• What the task requires:
Using the entries that follow, write out the line containing "- destruct (HP", the line containing "Lemma alias_inv_init l", and every line between them, exactly and nothing else.

• Input material:
Lemma open_phis_lt P P' phis d ops : (forall d, is_Some (P !! d) -> is_Some (P' !! d)) ->
  (d, ops) ∈ phis -> P !! d = None -> is_Some (P' !! d) -> open_phis P' phis < open_phis P phis.
Proof.
  intros Hm. assert (forall q : phi_list, open_phis P' q <= open_phis P q) as Hle.
  { unfold open_phis. induction q as [|[d' o'] q IH]; [done|]. rewrite !filter_cons. simpl.
    destruct (decide (P' !! d' = None)) as [E|E]; [|case_decide; simpl; lia].
    rewrite decide_True; [simpl; lia|]. destruct (P !! d') eqn:E'; [|done].
    destruct (Hm d') as [? ?]; [eauto|congruence]. }
  intros Hin Hn Hs. unfold open_phis in *. induction phis as [|[d' o'] q IH]; [by apply elem_of_nil in Hin|].
  rewrite !filter_cons. simpl. apply elem_of_cons in Hin as [[= -> ->]|Hin].
  - rewrite decide_False by (destruct Hs as [? ->]; done). rewrite decide_True by done. simpl. specialize (Hle q). lia.
  - specialize (IH Hin). destruct (decide (P' !! d' = None)) as [E|E]; [|case_decide; simpl; lia].
    rewrite decide_True; [simpl; lia|]. destruct (P !! d') eqn:E'; [|done].
    destruct (Hm d') as [? ?]; [eauto|congruence].
Qed.

Lemma settle_all_correct phis fuel : (forall d ops, (d, ops) ∈ phis -> phi_in d ops) ->
  forall P, alias_inv P -> open_phis P phis < fuel ->
  exists P', settle_all fuel P phis = Ret P' /\ alias_inv P' /\
    forall d ops, (d, ops) ∈ phis -> P' !! d = None -> forall u, scan_operands P' d ops None <> Some (Some u).
Proof.
  intros Hin. induction fuel as [|fuel IH]; intros P Hinv Hf; [lia|]. simpl.
  destruct (foldl settle (P, false) phis) as [P1 b1] eqn:E.
  destruct (settle_sweep phis Hin P false P1 b1 Hinv E) as (Hinv1 & Hm & _ & Hfix & Hch).
  destruct b1.
  - destruct (Hch eq_refl eq_refl) as (d & ops & Hd & Hn & Hs). apply IH; [done|].
    pose proof (open_phis_lt P P1 phis d ops Hm Hd Hn Hs). lia.
  - destruct (Hfix eq_refl eq_refl) as [-> Hnt]. exists P. auto.
Qed.
End aliases.

Lemma gather_stmts blocks : gather blocks = foldl gather_stmt (∅, []) (stmts_of blocks).
Proof.
  unfold gather, stmts_of. generalize (∅ : Aliases, [] : phi_list) as st.
  induction blocks as [|b blocks IH]; intros st; csimpl; [done|]. by rewrite foldl_app, IH.
Qed.

Lemma gather_spec l :
  let '(P, phis) := foldl gather_stmt (∅, []) l in
  (forall d src, P !! d = Some src -> copy_in l d src) /\
  (forall d src, copy_in l d src -> is_Some (P !! d)) /\
  (forall d ops, (d, ops) ∈ phis <-> phi_in l d ops).
Proof.
  induction l as [|s l IH] using rev_ind; simpl.
  { split_and!; [by intros ??; rewrite lookup_empty|intros d src (s & ?%elem_of_nil & _); done|].
    intros d ops. split; [by intros ?%elem_of_nil|intros (s & o & ?%elem_of_nil & _); done]. }
  rewrite foldl_snoc. destruct (foldl gather_stmt (∅, []) l) as [P phis]. destruct IH as (H1 & H2 & H3).
  assert (forall d src, copy_in (l ++ [s]) d src <-> copy_in l d src \/ copy_of (kind s) = Some (d, src)) as Hc.
  { intros d src. unfold copy_in. split.
    - intros (x & [Hx| ->%list_elem_of_singleton]%elem_of_app & ?); eauto.
    - intros [(x & ? & ?)|?]; [exists x|exists s]; rewrite elem_of_app, list_elem_of_singleton; auto. }
  assert (forall d ops, phi_in (l ++ [s]) d ops <-> phi_in l d ops \/
    exists o, kind s = Phi d o /\ ops = o.*2 /\ has_version d = true) as Hp.
  { intros d ops. unfold phi_in. split.
    - intros (x & o & [Hx| ->%list_elem_of_singleton]%elem_of_app & ?); eauto 10.
    - intros [(x & o & ? & ?)|(o & ?)]; [exists x, o|exists s, o]; rewrite elem_of_app, list_elem_of_singleton; auto. }
  assert (forall (P' : Aliases) (phis' : phi_list),
    (forall d src, P' !! d = Some src -> copy_in l d src \/ copy_of (kind s) = Some (d, src)) ->
    (forall d src, copy_in l d src \/ copy_of (kind s) = Some (d, src) -> is_Some (P' !! d)) ->
    (forall d ops, (d, ops) ∈ phis' <-> phi_in l d ops \/
       exists o, kind s = Phi d o /\ ops = o.*2 /\ has_version d = true) ->
    (forall d src, P' !! d = Some src -> copy_in (l ++ [s]) d src) /\
    (forall d src, copy_in (l ++ [s]) d src -> is_Some (P' !! d)) /\
    (forall d ops, (d, ops) ∈ phis' <-> phi_in (l ++ [s]) d ops)) as Hall.
  { intros P' phis' G1 G2 G3. split_and!; intros d x.
    - intros Hx. apply Hc. auto.
    - intros Hx%Hc. eauto.
    - rewrite Hp. apply G3. }
  unfold gather_stmt. destruct (copy_of (kind s)) as [[d0 src0]|] eqn:E.
  - apply Hall; pose proof (copy_of_Some _ _ _ E) as (dest & e & Hk & _).
    + intros d src. destruct (decide (d0 = d)) as [<-|]; [rewrite lookup_insert_eq; intros [= <-]; auto|].
      rewrite lookup_insert_ne by done. auto.
    + intros d src Hd. destruct (decide (d0 = d)) as [<-|]; [rewrite lookup_insert_eq; eauto|].
      rewrite lookup_insert_ne by done. destruct Hd as [|[= ? ?]]; [eauto|done].
    + intros d ops. rewrite H3. split; [auto|]. intros [|(o & ? & _)]; [done|congruence].
  - assert ((forall d src, P !! d = Some src -> copy_in l d src \/ None = Some (d, src)) /\
      (forall d src, copy_in l d src \/ None = Some (d, src) -> is_Some (P !! d))) as [G1 G2] by naive_solver.
    destruct (kind s) as [| |d0 o|] eqn:Ek; try (apply Hall; [done..|]; intros d ops; rewrite H3;
      split; [auto|]; by intros [|(? & [=] & _)]).
    destruct (has_version d0) eqn:Ev; apply Hall; [done..| |done|done|]; intros d ops.
    + rewrite elem_of_app, list_elem_of_singleton, H3. naive_solver.
    + rewrite H3. split; [auto|]. intros [|(? & [= <- <-] & _ & ?)]; [done|congruence].
Qed.

Lemma ranked_terminating l rank P : copies_ranked rank l -> (forall d src, P !! d = Some src -> copy_in l d src) ->
  terminating P.
Proof.
  intros Hr HP v. remember (rank v) as n eqn:En. revert v En.
  induction n as [n IH] using lt_wf_ind. intros v ->. destruct (P !! v) as [w|] eqn:E.
  - destruct (HP _ _ E) as (s & Hs & Hc). pose proof (Hr _ _ _ Hs Hc) as Hlt.
    destruct (IH (rank w) Hlt w eq_refl) as [r Hw]. exists r. by eapply repr_link.
  - exists v. split; [apply rtc_refl|done].
Qed.

Lemma alias_inv_init l rank P : single_defs l -> copies_ranked rank l ->
  (forall d src, P !! d = Some src -> copy_in l d src) -> (forall d src, copy_in l d src -> is_Some (P !! d)) ->
  alias_inv l P.
Proof.
  intros Hssa Hrank H1 H2. assert (terminating P) as Ht by (by eapply ranked_terminating). split.
  - done.
  - intros d src Hc. destruct (H2 _ _ Hc) as [w Hw]. rewrite Hw. f_equal.
    eapply copy_in_unique; [done|exact Hc|]. by apply copy_flows, H1.
  - auto.
  - intros d ops Hp [w Hw]. exfalso. eapply copy_phi_disjoint; eauto.
  - intros v. destruct (resolve_repr P v Ht) as [Hr _]. induction Hr as [|x y z Hxy _ IH]; [apply rtc_refl|].
    eapply rtc_r; [exact IH|]. by apply copy_flows, H1.
  - intros d u Hd. left. eauto.
Qed.

(** ** The rewritten statements *)

Definition rewritten (P : Aliases) (l : list Statement) : list Statement :=
  filter (fun s => is_aliased_def P s = false) (map (fun s => with_kind s (map_src_var (resolve P) (kind s))) l).

Lemma is_aliased_rewrite P s :
  is_aliased_def P (with_kind s (map_src_var (resolve P) (kind s))) = is_aliased_def P s.
Proof.
  unfold is_aliased_def. simpl. destruct (kind s) as [d ss| | |]; simpl; try done.
  destruct (is_pathless d) eqn:E; simpl; [by rewrite E|by rewrite is_pathless_set_base, E].
Qed.

Lemma elem_of_rewritten P l s' : s' ∈ rewritten P l <->
  exists s, s ∈ l /\ s' = with_kind s (map_src_var (resolve P) (kind s)) /\ is_aliased_def P s = false.
Proof.
  unfold rewritten. rewrite list_elem_of_filter, elem_of_map. split.
  - intros [Ha (s & -> & Hs)]. rewrite is_aliased_rewrite in Ha. eauto.
  - intros (s & Hs & -> & Ha). rewrite is_aliased_rewrite. eauto.
Qed.

Lemma map_base_variable_ref f e : variable_ref (map_base_variable f e) = f <$> variable_ref e.
Proof. destruct e as [ap| | | | |]; try done. simpl. unfold is_pathless. simpl. by case_bool_decide. Qed.

Lemma delete_blocks P bs :
  stmts_of (map fst (map (delete_block P) (map (rewrite_block P) bs))) = rewritten P (stmts_of bs) /\
  sum_list_with snd (map (delete_block P) (map (rewrite_block P) bs)) + length (rewritten P (stmts_of bs)) =
    length (stmts_of bs) /\
  (map fst (map (delete_block P) (map (rewrite_block P) bs))) ≫= term_reads =
    map (resolve P) (bs ≫= term_reads).
Proof.
  unfold stmts_of, rewritten. induction bs as [|b bs (IH1 & IH2 & IH3)]; csimpl; [done|].
  rewrite map_app, filter_app, !length_app. set (l := map _ (statements b)).
  assert (length l = length (statements b)) as El by apply length_map.
  assert ((delete_block P (rewrite_block P b)).1.(statements) = filter (fun s => is_aliased_def P s = false) l /\
    (delete_block P (rewrite_block P b)).2 + length (filter (fun s => is_aliased_def P s = false) l) = length l /\
    term_reads (delete_block P (rewrite_block P b)).1 = map (resolve P) (term_reads b)) as (E1 & E2 & E3).
  { assert (term_reads (rewrite_block P b) = map (resolve P) (term_reads b)) as Et.
    { unfold term_reads, rewrite_block; simpl. destruct (terminator b) as [t|]; [|done]. simpl.
      unfold term_map_src_var, term_iter_src_var. destruct (term_kind t) eqn:Ek; simpl.
      - by rewrite omap_base_variable_map.
      - by rewrite Ek. }
    unfold delete_block. simpl. fold l. destruct (existsb (is_aliased_def P) l) eqn:E; simpl.
    - split_and!; [done| |done]. clear. induction l as [|s l IH]; [done|]. rewrite !filter_cons.
      destruct (decide (is_aliased_def P s = true)) as [Ea|Ea], (decide (is_aliased_def P s = false));
        simpl; [congruence|lia|lia|by destruct (is_aliased_def P s)].
    - assert (filter (fun s => is_aliased_def P s = false) l = l) as Ef.
      { clear -E. induction l as [|s l IH]; [done|]. simpl in E. apply orb_false_iff in E as [E1 E2].
        rewrite filter_cons, decide_True by done. by rewrite IH. }
      rewrite Ef. auto. }
  rewrite E1, E3, IH1, IH3, map_app. split_and!; [done|lia|done].
Qed.

Lemma rewritten_empty l : rewritten ∅ l = l.
Proof.
  unfold rewritten. assert (forall s, with_kind s (map_src_var (resolve ∅) (kind s)) = s) as E.
  { intros [si k]. unfold with_kind; simpl. f_equal. apply map_src_var_fixed, Forall_forall.
    intros v _. by apply resolve_root. }
  induction l as [|s l IH]; [done|]. simpl. rewrite E, filter_cons, decide_True, IH; [done|].
  unfold is_aliased_def. destruct (kind s) as [d| | |]; try done. destruct (is_pathless d); [|done].
  simpl. apply bool_decide_eq_false_2. by intros [].
Qed.

(** A block after the pass. *)
Definition propagated_block (P : Aliases) (b : BasicBlockData) : BasicBlockData :=
  {| statements := rewritten P (statements b); terminator := term_map_src_var (resolve P) <$> terminator b |}.

Lemma delete_rewrite_block P b : (delete_block P (rewrite_block P b)).1 = propagated_block P b.
Proof.
  unfold delete_block, propagated_block, rewritten. simpl. destruct (existsb _ _) eqn:E; [done|]. simpl. unfold rewrite_block. f_equal.
  symmetry. generalize dependent (map (fun s => with_kind s (map_src_var (resolve P) (kind s))) (statements b)). intros l E.
  induction l as [|s l IH]; [done|]. simpl in E. apply orb_false_iff in E as [E1 E2]. rewrite filter_cons, decide_True by done. by rewrite IH.
Qed.

Lemma propagated_block_empty b : propagated_block ∅ b = b.
Proof.
  destruct b as [ss [t|]]; unfold propagated_block; simpl; rewrite rewritten_empty; [|done]. f_equal. f_equal. unfold term_map_src_var.
  destruct t as [si [args|ts]]; [|done]. simpl. unfold term_with_kind. simpl. f_equal. f_equal.
  assert (forall e, map_base_variable (resolve ∅) e = e) as He by (intros [[]|[]| | | |]; simpl; by rewrite ?(resolve_root ∅)).
  induction args as [|e args IH]; simpl; [done|]. by rewrite He, IH.
Qed.

(** The pass as a whole, with the alias relation it settles on. *)
Lemma propagate_spec f rank :
  single_defs (stmts_of (blocks f)) -> copies_ranked rank (stmts_of (blocks f)) ->
  exists P f' n, propagate_copies_function f = Ret (f', n) /\
    alias_inv (stmts_of (blocks f)) P /\
    (forall d ops, phi_in (stmts_of (blocks f)) d ops -> P !! d = None ->
       forall u, scan_operands P d ops None <> Some (Some u)) /\
    stmts_of (blocks f') = rewritten P (stmts_of (blocks f)) /\
    n + length (stmts_of (blocks f')) = length (stmts_of (blocks f)) /\
    blocks f' ≫= term_reads = map (resolve P) (blocks f ≫= term_reads) /\
    f' = with_blocks f (map (propagated_block P) (blocks f)).
Proof.
  intros Hssa Hrank. unfold propagate_copies_function.
  pose proof (gather_spec (stmts_of (blocks f))) as Hg. rewrite <- gather_stmts in Hg.
  destruct (gather (blocks f)) as [P0 phis]. destruct Hg as (H1 & H2 & H3).
  pose proof (alias_inv_init _ rank P0 Hssa Hrank H1 H2) as Hinit.
  assert (forall l, map (resolve ∅) l = l) as Hid.
  { induction l as [|v l IH]; [done|]. simpl. rewrite IH. f_equal. }
  assert (open_phis P0 phis < S (S (length phis))) as Hf.
  { unfold open_phis. pose proof (length_filter (fun p => P0 !! p.1 = None) phis). lia. }
  destruct (settle_all_correct _ Hssa phis (S (S (length phis))) (fun d ops => proj1 (H3 d ops)) P0 Hinit Hf)
    as (P & E & Hinv & Hnt).
  assert (forall d ops, phi_in (stmts_of (blocks f)) d ops -> P !! d = None ->
       forall u, scan_operands P d ops None <> Some (Some u)) as Hnt' by (intros d ops ?%H3; by apply Hnt).
  destruct (decide (blocks f = [])) as [Eb|Eb].
  { exists P, f, 0. rewrite Eb in *. simpl. split_and!; [done..|]. destruct f; simpl in *; by subst. }
  rewrite E. simpl. destruct (decide (P = ∅)) as [->|Hne].
  - exists ∅, f, 0. rewrite rewritten_empty, Hid. split_and!; [done..|].
    rewrite (map_ext _ id), map_id by apply propagated_block_empty. by destruct f.
  - eexists P, _, _. split; [reflexivity|]. simpl.
    destruct (delete_blocks P (blocks f)) as (E1 & E2 & E3). rewrite E1, E3. split_and!; [done..|].
    rewrite !map_map. f_equal. apply map_ext. intros b. apply delete_rewrite_block.
Qed.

• Task output:
  - destruct (HP _ _ E) as (s & Hs & Hc). pose proof (Hr _ _ _ Hs Hc) as Hlt.
    destruct (IH (rank w) Hlt w eq_refl) as [r Hw]. exists r. by eapply repr_link.
  - exists v. split; [apply rtc_refl|done].
Qed.

Lemma alias_inv_init l rank P : single_defs l -> copies_ranked rank l ->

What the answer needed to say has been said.